江幟舟適時微笑了一下:“我們身為男士,對女孩子大方是應該的,更何況陳小姐還幫了集團這么大的忙,怎么說也集團的大功臣,別說是送禮物了,就是我親自找她道謝也是應該的。”
他打量著陳盼的表情,唇角弧度又往上翹了翹,在店內暖光的照射下,瞧著更像是在醞釀陰謀詭計的狐貍了:“如果馮總不介意的話,倒是可以幫我跟陳小姐引見一下。”
“我不介意,她介意。”陳盼立刻把暴露的可能性掐滅在了搖籃中。
江幟舟意味深長的點頭道:“那就算了,只是我很好奇,馮總怎么連問都不問就知道陳小姐介意呢?”
陳盼焦急得冷汗都快淌下來了,只能把借口編到哪兒算哪兒:“我是他哥哥,自然知道妹妹的喜好,她一向不喜歡跟心機深重的男人打交道。江總經理不是說要挑禮物么?現在還挑么?”
她用余光往周圍瞥了一圈,轉移話題道:“我覺得那邊的手鐲不錯,可以過去看看,說不定有她喜歡的。”

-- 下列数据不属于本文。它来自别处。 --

Definition run_plume (parameters cal : params) : result sim_error SimulationResult :=
  wind_speed ← input "wind_speed" parameters;
  raise_if (negb (within (flit 5 10) (float_of_Z 50) wind_speed)) (OutOfBounds "wind_speed") ;;
  let get := param cal (defaults PlumeDispersionModel) in
  let dispersion_distance := fmul wind_speed (get "wind_coefficient") in
  Ok (result_of PlumeDispersionModel
        ("Plume dispersion prediction: plume will disperse up to " +:+ format_1f dispersion_distance +:+ " km downwind.")
        (fmul wind_speed (get "low_bound_factor")) (fmul wind_speed (get "high_bound_factor"))).

Definition run_flood (parameters cal : params) : result sim_error SimulationResult :=
  rainfall ← input "rainfall" parameters;
  raise_if (negb (within (float_of_Z 5) (float_of_Z 500) rainfall)) (OutOfBounds "rainfall") ;;
  let get := param cal (defaults FloodExtentModel) in
  let flooded_area := fmul rainfall (get "rainfall_coefficient") in
  Ok (result_of FloodExtentModel
        ("Flood extent prediction: total flooded area is estimated at " +:+ format_1f flooded_area +:+ " square kilometers.")
        (fmul rainfall (get "low_bound_factor")) (fmul rainfall (get "high_bound_factor"))).

Definition run_wildfire (parameters cal : params) : result sim_error SimulationResult :=
  wind_speed ← input "wind_speed" parameters;
  temperature ← input "temperature" parameters;
  raise_if (negb (within f0 (float_of_Z 80) wind_speed)) (OutOfBounds "wind_speed") ;;
  raise_if (negb (within (float_of_Z 10) (float_of_Z 55) temperature)) (OutOfBounds "temperature") ;;
  let get := param cal (defaults WildfireSpreadModel) in
  let spread_rate := fadd (fmul wind_speed (get "wind_coefficient")) (fmul temperature (get "temp_coefficient")) in
  Ok (result_of WildfireSpreadModel
        ("Wildfire spread rate prediction: fire is propagating at " +:+ format_1f spread_rate +:+ " meters per minute.")
        (fmul spread_rate (get "low_bound_factor")) (fmul spread_rate (get "high_bound_factor"))).

(** The conditions an anomaly indicates under two thresholds. *)
Definition enso_state (nino_thresh nina_thresh sst_anomaly : float) : string :=
  if fleb nino_thresh sst_anomaly then "El Niño"
  else if fleb sst_anomaly nina_thresh then "La Niña"
  else "Neutral".

Definition enso_prediction (state : string) : string :=
  "ENSO Forecast prediction: current SST anomaly indicates " +:+ state +:+ " conditions.".

Definition run_enso (parameters cal : params) : result sim_error SimulationResult :=
  sst_anomaly ← input "sst_anomaly" parameters;
  raise_if (negb (within (float_of_Z (-4)) (float_of_Z 4) sst_anomaly)) (OutOfBounds "sst_anomaly") ;;
  let get := param cal (defaults ENSOForecastModel) in
  Ok (result_of ENSOForecastModel
        (enso_prediction (enso_state (get "el_nino_threshold") (get "la_nina_threshold") sst_anomaly))
        (fadd sst_anomaly (get "low_bound_offset")) (fadd sst_anomaly (get "high_bound_offset"))).

Definition run_with (m : model) : params -> params -> result sim_error SimulationResult :=
  match m with
  | PlumeDispersionModel => run_plume
  | FloodExtentModel => run_flood
  | WildfireSpreadModel => run_wildfire
  | ENSOForecastModel => run_enso
  end.

(** [model.run]: the inputs are checked before the coefficients are loaded. *)
Definition model_run (m : model) (parameters : params) (w : world) : result sim_error SimulationResult * world :=
  match run_with m parameters [] with
  | Raise e => (Raise e, w)
  | Ok _ =>
      let '(cal, w') := load_calibrated_parameters (parameter_name m) (defaults m) w in
      (run_with m parameters cal, w')
  end.

(** ** Registry *)

Definition register (models : list (string * model)) (hazard_type : string) (m : model) : list (string * model) :=
  assoc_set (lower hazard_type) m models.

Definition _models : list (string * model) :=
  fold_left (fun ms e => register ms e.1 e.2)
    [("plume", PlumeDispersionModel); ("plume_dispersion", PlumeDispersionModel);
     ("flood", FloodExtentModel); ("flood_extent", FloodExtentModel);
     ("wildfire", WildfireSpreadModel); ("wildfire_spread", WildfireSpreadModel);
     ("enso", ENSOForecastModel); ("enso_forecast", ENSOForecastModel)] [].

Definition get_model (hazard_type : string) : option model := assoc (lower hazard_type) _models.

Definition run_simulation (hazard_type : string) (parameters : params) (w : world)
    : result sim_error SimulationResult * world :=
  match get_model hazard_type with
  | None => (Raise (NoModel hazard_type), w)
  | Some m => model_run m parameters w
  end.
End loader.
Arguments file : clear implicits.
Arguments world : clear implicits.

(** ** Numbers in text *)

(** The longest prefix of characters in a class. *)
Fixpoint char_run (p : ascii -> bool) (s : string) : string :=
  match s with
  | String c s' => if p c then String c (char_run p s') else ""
  | EmptyString => ""
  end.

(** [re.search(r"<r>([<p>]+)", s).group(1)] *)
Fixpoint search_group (r : regex) (p : ascii -> bool) (prev : option ascii) (s : string) : option string :=
  match List.find str_truthy (map (fun pos => char_run p pos.2) (run r (prev, s))) with
  | Some g => Some g
  | None => match s with String c s' => search_group r p (Some c) s' | EmptyString => None end
  end.

Definition digit_or_dot (c : ascii) : bool := is_digit c || Ascii.eqb c ".".
Definition signed_or_dot (c : ascii) : bool := Ascii.eqb c "-" || digit_or_dot c.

陳盼向來大大咧咧的,并沒有在外出的時候戴首飾的愛好,然而這都火燒眉毛了,哪怕旁邊的柜臺上擺得是化妝品,她都敢立刻帶著江幟舟過去看。
這一次,江幟舟的表現比她預想中還要游刃有余,他顯然是對歐洲的文化頗有了解,聽導購介紹了一下大概,就反客為主的推薦到:“不知道陳小姐喜歡藍寶石還是翡翠?其實琺瑯掐絲也不錯。”
“那還是琺瑯的好。”陳盼一站到這邊,就被柜臺里琺瑯掐絲的孔雀藍手鐲吸引了目光,下意識的答完后才察覺到說錯了話,連忙又找補道,“她以前就買過琺瑯的首飾。”
事實上,那是徐馨送給她的成人禮物,也是她收到的第一件手勢。
江幟舟仿佛是沒有聽出她話中的疑點,點頭道:“好,那就把這套琺瑯的包起來吧。”
他表現得比陳盼想象中還要大方得多,無論她看中什么,也無論她看中的禮物有多貴,他都毫不猶豫的掏出錢包結賬,結果就是才逛了三家店,兩個人手里就都提滿了大包小包。
陳盼眼見著這一趟就要滿載而歸,不由的有些心累,瞥見街角的咖啡店時,提議道:“不如先去喝杯咖啡吧,買了這么多東西,你不累我都累。”